Mais quel mouche a donc piquée Jack Lang ?
Dans une tribune publiée dans le Journal du Dimanche, l’élu PS, âgé de 72 ans, s’est estimé « promis à la guillotine » par la proposition d’Arnaud Montebourg de limiter à 67 ans l’âge limite des candidats PS à la députation en juin 2012. Alors que l’Assemblée nationale élue en 2007 affiche le triste record d’être la plus vieille de la Vème République, la question mérite pourtant d’être posée…
Montebourg a raison, et le sujet n’est pas nouveau. Il y a 15 ans, Juppé avait déjà tenté de refuser l’investiture aux plus de 75 ans, et s’était lui aussi attiré les foudres de ses pairs. Et pourtant, même si la population est vieillissante, on ne peut plus, dans une démocratie moderne, être représentés par des politiques devenus professionnels, et siégeant depuis des décennies.
Et pourtant, il n’en a pas toujours été ainsi. L’assemblée de 1981 était rajeunie. Celle de 1993 avait vu l’arrivée des bébés Chirac, avec les Baroin, Gaymard, Bédier, Muselier, … Ils étaient alors une poignée, âgés de moins de 36 ans. Quelques années plus tôt, en 1985, Laurent Fabius devenait Premier ministre…. A seulement 37 ans. Dans les années 80 et 90, la valeur n’attendait pas le nombre des années. Que nous est-il arrivé ?

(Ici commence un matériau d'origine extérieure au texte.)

(** * Product carousel script: a shallow embedding and its properties

    The script under study is one immediately-invoked function.  It reads a
    product list from [localStorage] or from the network, renders a carousel,
    binds four click handlers and restores the favourite marks.  This file
    embeds it as state-passing functions over a record [world] that holds
    everything the script can observe or change: the storage, the pending
    network answers, the rendered carousel, and the logs of [window.open] and
    [console.error].

    Conventions of the embedding.
    - JavaScript values that come out of [JSON.parse] are of type [json];
      [undefined] is the [None] of [option json].  A number is a rational
      in lowest terms, which every finite double is: the script does no
      arithmetic on the numbers of the feed, it compares them with [===]
      and tests them for truthiness.
    - A string kept by [localStorage] or carried by a response body is only
      ever passed to [JSON.parse]; it is represented by what [JSON.parse]
      makes of it (type [text]).
    - Pixel quantities are integers (multiples of the unit of the layout),
      and a click is handled after the animation started by the previous
      one has ended.
    - The script runs once per page load, on a host page that has the
      anchor element. *)

From Stdlib Require Import ZArith Qcanon Lia.
From stdpp Require Import numbers gmap strings list.

Open Scope string_scope.
Open Scope Z_scope.

(** ** Values *)

Set Warnings "-register-all".

Inductive json : Type :=
| JNull
| JBool (b : bool)
| JNum (q : Qc)
| JStr (s : string)
| JArr (elems : list json)
| JObj (fields : list (string * json)).

(** [!v] is false exactly for these values. *)
Definition truthy (v : json) : bool :=
  match v with
  | JNull => false
  | JBool b => b
  | JNum q => negb (Qc_eq_bool q (Qc_of_Z 0))
  | JStr s => negb (String.eqb s "")
  | JArr _ | JObj _ => true
  end.

Definition truthy_opt (v : option json) : bool :=
  match v with
  | Some x => truthy x
  | None => false
  end.

(** [a === b].  Primitives are compared by value.  Arrays and objects are
    compared by reference; the two sides of every [===] of the script are
    read from different places (a parsed text and a [data-id]), so they never
    alias. *)
Definition strict_eq (a b : json) : bool :=
  match a, b with
  | JNull, JNull => true
  | JBool x, JBool y => Bool.eqb x y
  | JNum x, JNum y => Qc_eq_bool x y
  | JStr x, JStr y => String.eqb x y
  | _, _ => false
  end.

Definition strict_eq_opt (a : option json) (b : json) : bool :=
  match a with
  | Some x => strict_eq x b
  | None => false
  end.

(** Null, booleans, numbers and strings. *)
Definition primitive (v : json) : bool :=
  match v with
  | JArr _ | JObj _ => false
  | _ => true
  end.

Inductive exn : Type :=
| SyntaxError
| TypeError
| NetworkError
| Error (msg : string).

Inductive result (A : Type) : Type :=
| Ok (a : A)
| Throw (e : exn).
Arguments Ok {A} a.
Arguments Throw {A} e.

Fixpoint assoc (k : string) (fields : list (string * json)) : option json :=
  match fields with
  | [] => None
  | (k', v) :: rest => if String.eqb k k' then Some v else assoc k rest
  end.

(** [o.k] for one of the keys the script reads ([id], [img], [name], [price],
    [url]): a TypeError on [null], the field of an object, and [undefined] on
    everything else. *)
Definition get_prop (o : json) (k : string) : result (option json) :=
  match o with
  | JNull => Throw TypeError
  | JObj fields => Ok (assoc k fields)
  | _ => Ok None
  end.

(** The receiver of [.map], [.find], [.push], [.filter] and [.forEach]: on a
    value that is not an array the method is missing and the call is a
    TypeError. *)
Definition as_array (v : json) : result (list json) :=
  match v with
  | JArr l => Ok l
  | _ => Throw TypeError
  end.

(** ** Texts *)

Inductive text : Type :=
| Json (v : json)        (* a text that JSON.parse maps to [v] *)
| NotJson (raw : string) (* a text that JSON.parse rejects *).

(** [JSON.parse(t)], where [t] is a string or the [null] that [getItem]
    returns for a missing key; [null] is first converted to the text
    ["null"]. *)
Definition JSON_parse (t : option text) : result json :=
  match t with
  | None => Ok JNull
  | Some (Json v) => Ok v
  | Some (NotJson _) => Throw SyntaxError
  end.

Definition JSON_stringify (v : json) : text := Json v.

(** ** The page and the browser *)

Record item : Type := Item {
  data_id : json;    (* what [.data("id")] reads on the item *)
  favorited : bool   (* class [favorited] on the item's favourite button *)
}.

(** What the handlers bound by one run of [setEvents] have captured. *)
Record closure : Type := Closure {
  cl_products : json;
  cl_itemWidth : option Z
}.

Record carousel : Type := Carousel {
  items : list item;
  scrollLeft : Z;
  handlers : option closure
}.

(** Sizes reported by the layout engine for the rendered carousel. *)
Record layout : Type := Layout {
  item_outer_width : Z;     (* [outerWidth(true)] of the first item *)
  track_scroll_width : Z;   (* [scrollWidth] of the track *)
  container_width : Z       (* [width()] of the track container *)
}.

Inductive fetch_result : Type :=
| Unreachable
| Response (ok : bool) (body : text).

Comment se sentir alors concernés par la vie politique, si l’on ne se reconnaît plus dans ceux qui nous gouvernent ? Les jeunes, comme les femmes, sont voués aux circonscriptions perdues d’avance, lorsqu’ils parviennent à être candidats. Et lorsque l’on parle de jeunes, en politique, il s’agit d’aspirants élus jusqu’à quarante ans. Plus vraiment jeunes, mais pas encore assez vieux pour prétendre siéger.
Plus que l’âge de l’élu, c’est en effet le nombre de mandats successifs détenus par un élu qui pose question. Truster ainsi un siège fait échouer notre société dans le renouvellement de sa classe politique, qui finit dans une oligarchie totalement déconnectée de la réalité, faute de sang neuf. Résultat, notre chambre basse n’est pas à l’image de la société : trop peu de femmes, certaines catégories sociales –les ouvriers, par exemple- sont sous représentés.
Elle manque alors de vitalité. Et se trouve parfois en décalage sur les sujets sur lesquels elle est amenée à s’exprimer, comme ce fut le cas pour les lois Création et Internet successives, et finit par voter des lois inapplicables, devenant la risée des plus jeunes qu’elle est aussi censée représenter. Fracture générationnelle…
Certes, cela pose la question du statut de l’élu. Si les parlementaires souhaitent conserver leur siège, c’est aussi, pour une partie d’entre eux, parce que le retour dans leur métier d’origine est impossible. Même s’il s’agit d’une minorité, les élus mis en disponibilité de la fonction publique ou les professions libérales n’étant pas concernés par ce problème, cela permettrait aussi de résoudre le cas des simples salariés.
Une mise à plat générale, s’interrogeant sur la représentativité des élus, permettrait certainement d’avancer tant sur leur statut que sur l’accès à la candidature des différentes composantes de notre société. Et d’inciter les partis à plus de diversité.
Mais non. La question restera en suspend. Les aînés ont gagné -la proposition étant discriminatoire au yeux de la loi, même si une simple recommandation aurait pu être élaborée en ce sens au sein du PS, puisque c’était une question interne- et pourront tranquillement se présenter, ad vitam eternam, sans que le débat sur la représentativité ainsi ouvert ne soit prolongé. Les jeunes devront attendre d’être vieux pour pouvoir siéger, quant aux femmes… Mais les vaches parlementaires seront bien gardées.